Work to be completed = Every single entry needs to appear again exactly as given.

Information supplied =

▼

(** C6.  In a deletion pass whose descendants are drained, a set
    [ControlPlaneRef] is resolved.  When the cause of the error is
    NotFound, the control-plane-readiness condition is False with reason
    Deleted and the pass goes on to the infrastructure reference (or, when
    there is none, to the removal of the finalizer).  When resolving fails
    otherwise, that error is returned, wrapped, and nothing else is done.
    When the object is found, the condition takes the state of the
    object's readiness condition (False with reason Deleting when it has
    none), a delete call on the object is the last call of the pass, and
    the finalizers are left as they were.  The same holds for
    [InfrastructureRef] once the control-plane reference is absent, the
    NotFound case leading to the removal of the finalizer. *)
Theorem reconcileDelete_external_refs (w : World) (c : Cluster) (t0 : list Event) :
  deleteDescendants h w c c = (None, c, t0) ->
  let ns := Namespace (clusterMeta c) in
  let '((res, err), c', tr) := reconcileDelete h w c in
  (forall ref,
     ControlPlaneRef (clusterSpec c) = Some ref ->
     match externalGet w ref ns with
     | inr e =>
         if IsNotFound (Some (Cause e)) then
           (exists cond,
              GetCondition (Conditions (clusterStatus c')) ControlPlaneReadyCondition
              = Some cond /\ isFalseWith DeletedReason cond) /\
           (exists rest,
              tr = t0 ++ EvExternalGet ref ns :: rest /\
              match InfrastructureRef (clusterSpec c) with
              | Some ref' => exists rest', rest = EvExternalGet ref' ns :: rest'
              | None => rest = [EvRemoveFinalizer ClusterFinalizer]
              end)
         else
           res = emptyResult /\ err = Some (getError c ref e) /\ c' = c /\
           tr = t0 ++ [EvExternalGet ref ns]
     | inl obj =>
         res = emptyResult /\ err = deleteError w c obj /\
         tr = t0 ++ [EvExternalGet ref ns; EvDelete (OUnstructured obj)] /\
         Finalizers (clusterMeta c') = Finalizers (clusterMeta c) /\
         exists cond,
           GetCondition (Conditions (clusterStatus c')) ControlPlaneReadyCondition
           = Some cond /\
           match GetCondition (uConditions obj) ReadyCondition with
           | Some remote => sameState cond remote
           | None => isFalseWith DeletingReason cond
           end
     end) /\
  (forall ref,
     InfrastructureRef (clusterSpec c) = Some ref ->
     refAbsent w ns (ControlPlaneRef (clusterSpec c)) = true ->
     match externalGet w ref ns with
     | inr e =>
         if IsNotFound (Some (Cause e)) then
           (exists cond,
              GetCondition (Conditions (clusterStatus c')) InfrastructureReadyCondition
              = Some cond /\ isFalseWith DeletedReason cond) /\
           (exists pre,
              tr = pre ++ [EvExternalGet ref ns; EvRemoveFinalizer ClusterFinalizer]) /\
           ContainsFinalizer c' ClusterFinalizer = false /\
           res = emptyResult /\ err = None
         else
           res = emptyResult /\ err = Some (getError c ref e) /\
           Finalizers (clusterMeta c') = Finalizers (clusterMeta c) /\
           exists pre, tr = pre ++ [EvExternalGet ref ns]
     | inl obj =>
         res = emptyResult /\ err = deleteError w c obj /\
         (exists pre, tr = pre ++ [EvExternalGet ref ns; EvDelete (OUnstructured obj)]) /\
         Finalizers (clusterMeta c') = Finalizers (clusterMeta c) /\
         exists cond,
           GetCondition (Conditions (clusterStatus c')) InfrastructureReadyCondition
           = Some cond /\
           match GetCondition (uConditions obj) ReadyCondition with
           | Some remote => sameState cond remote
           | None => isFalseWith DeletingReason cond
           end
     end).
Proof.
  intros Hd. cbv zeta.
  pose proof (fun ref => @reconcileDelete_controlPlaneRef w c t0 ref Hd) as Hcp.
  pose proof (fun ref => @reconcileDelete_infrastructureRef w c t0 ref Hd) as Hinfra.
  cbv zeta in Hcp, Hinfra.
  destruct (reconcileDelete h w c) as [[[res err] c'] tr].
  split; [exact Hcp | exact Hinfra].
Qed.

▲

Written solution =
(** C6.  In a deletion pass whose descendants are drained, a set
    [ControlPlaneRef] is resolved.  When the cause of the error is
    NotFound, the control-plane-readiness condition is False with reason
    Deleted and the pass goes on to the infrastructure reference (or, when
    there is none, to the removal of the finalizer).  When resolving fails
    otherwise, that error is returned, wrapped, and nothing else is done.
    When the object is found, the condition takes the state of the
    object's readiness condition (False with reason Deleting when it has
    none), a delete call on the object is the last call of the pass, and
    the finalizers are left as they were.  The same holds for
    [InfrastructureRef] once the control-plane reference is absent, the
    NotFound case leading to the removal of the finalizer. *)
Theorem reconcileDelete_external_refs (w : World) (c : Cluster) (t0 : list Event) :
  deleteDescendants h w c c = (None, c, t0) ->
  let ns := Namespace (clusterMeta c) in
  let '((res, err), c', tr) := reconcileDelete h w c in
  (forall ref,
     ControlPlaneRef (clusterSpec c) = Some ref ->
     match externalGet w ref ns with
     | inr e =>
         if IsNotFound (Some (Cause e)) then
           (exists cond,
              GetCondition (Conditions (clusterStatus c')) ControlPlaneReadyCondition
              = Some cond /\ isFalseWith DeletedReason cond) /\
           (exists rest,
              tr = t0 ++ EvExternalGet ref ns :: rest /\
              match InfrastructureRef (clusterSpec c) with
              | Some ref' => exists rest', rest = EvExternalGet ref' ns :: rest'
              | None => rest = [EvRemoveFinalizer ClusterFinalizer]
              end)
         else
           res = emptyResult /\ err = Some (getError c ref e) /\ c' = c /\
           tr = t0 ++ [EvExternalGet ref ns]
     | inl obj =>
         res = emptyResult /\ err = deleteError w c obj /\
         tr = t0 ++ [EvExternalGet ref ns; EvDelete (OUnstructured obj)] /\
         Finalizers (clusterMeta c') = Finalizers (clusterMeta c) /\
         exists cond,
           GetCondition (Conditions (clusterStatus c')) ControlPlaneReadyCondition
           = Some cond /\
           match GetCondition (uConditions obj) ReadyCondition with
           | Some remote => sameState cond remote
           | None => isFalseWith DeletingReason cond
           end
     end) /\
  (forall ref,
     InfrastructureRef (clusterSpec c) = Some ref ->
     refAbsent w ns (ControlPlaneRef (clusterSpec c)) = true ->
     match externalGet w ref ns with
     | inr e =>
         if IsNotFound (Some (Cause e)) then
           (exists cond,
              GetCondition (Conditions (clusterStatus c')) InfrastructureReadyCondition
              = Some cond /\ isFalseWith DeletedReason cond) /\
           (exists pre,
              tr = pre ++ [EvExternalGet ref ns; EvRemoveFinalizer ClusterFinalizer]) /\
           ContainsFinalizer c' ClusterFinalizer = false /\
           res = emptyResult /\ err = None
         else
           res = emptyResult /\ err = Some (getError c ref e) /\
           Finalizers (clusterMeta c') = Finalizers (clusterMeta c) /\
           exists pre, tr = pre ++ [EvExternalGet ref ns]
     | inl obj =>
         res = emptyResult /\ err = deleteError w c obj /\
         (exists pre, tr = pre ++ [EvExternalGet ref ns; EvDelete (OUnstructured obj)]) /\
         Finalizers (clusterMeta c') = Finalizers (clusterMeta c) /\
         exists cond,
           GetCondition (Conditions (clusterStatus c')) InfrastructureReadyCondition
           = Some cond /\
           match GetCondition (uConditions obj) ReadyCondition with
           | Some remote => sameState cond remote
           | None => isFalseWith DeletingReason cond
           end
     end).
Proof.
  intros Hd. cbv zeta.
  pose proof (fun ref => @reconcileDelete_controlPlaneRef w c t0 ref Hd) as Hcp.
  pose proof (fun ref => @reconcileDelete_infrastructureRef w c t0 ref Hd) as Hinfra.
  cbv zeta in Hcp, Hinfra.
  destruct (reconcileDelete h w c) as [[[res err] c'] tr].
  split; [exact Hcp | exact Hinfra].
Qed.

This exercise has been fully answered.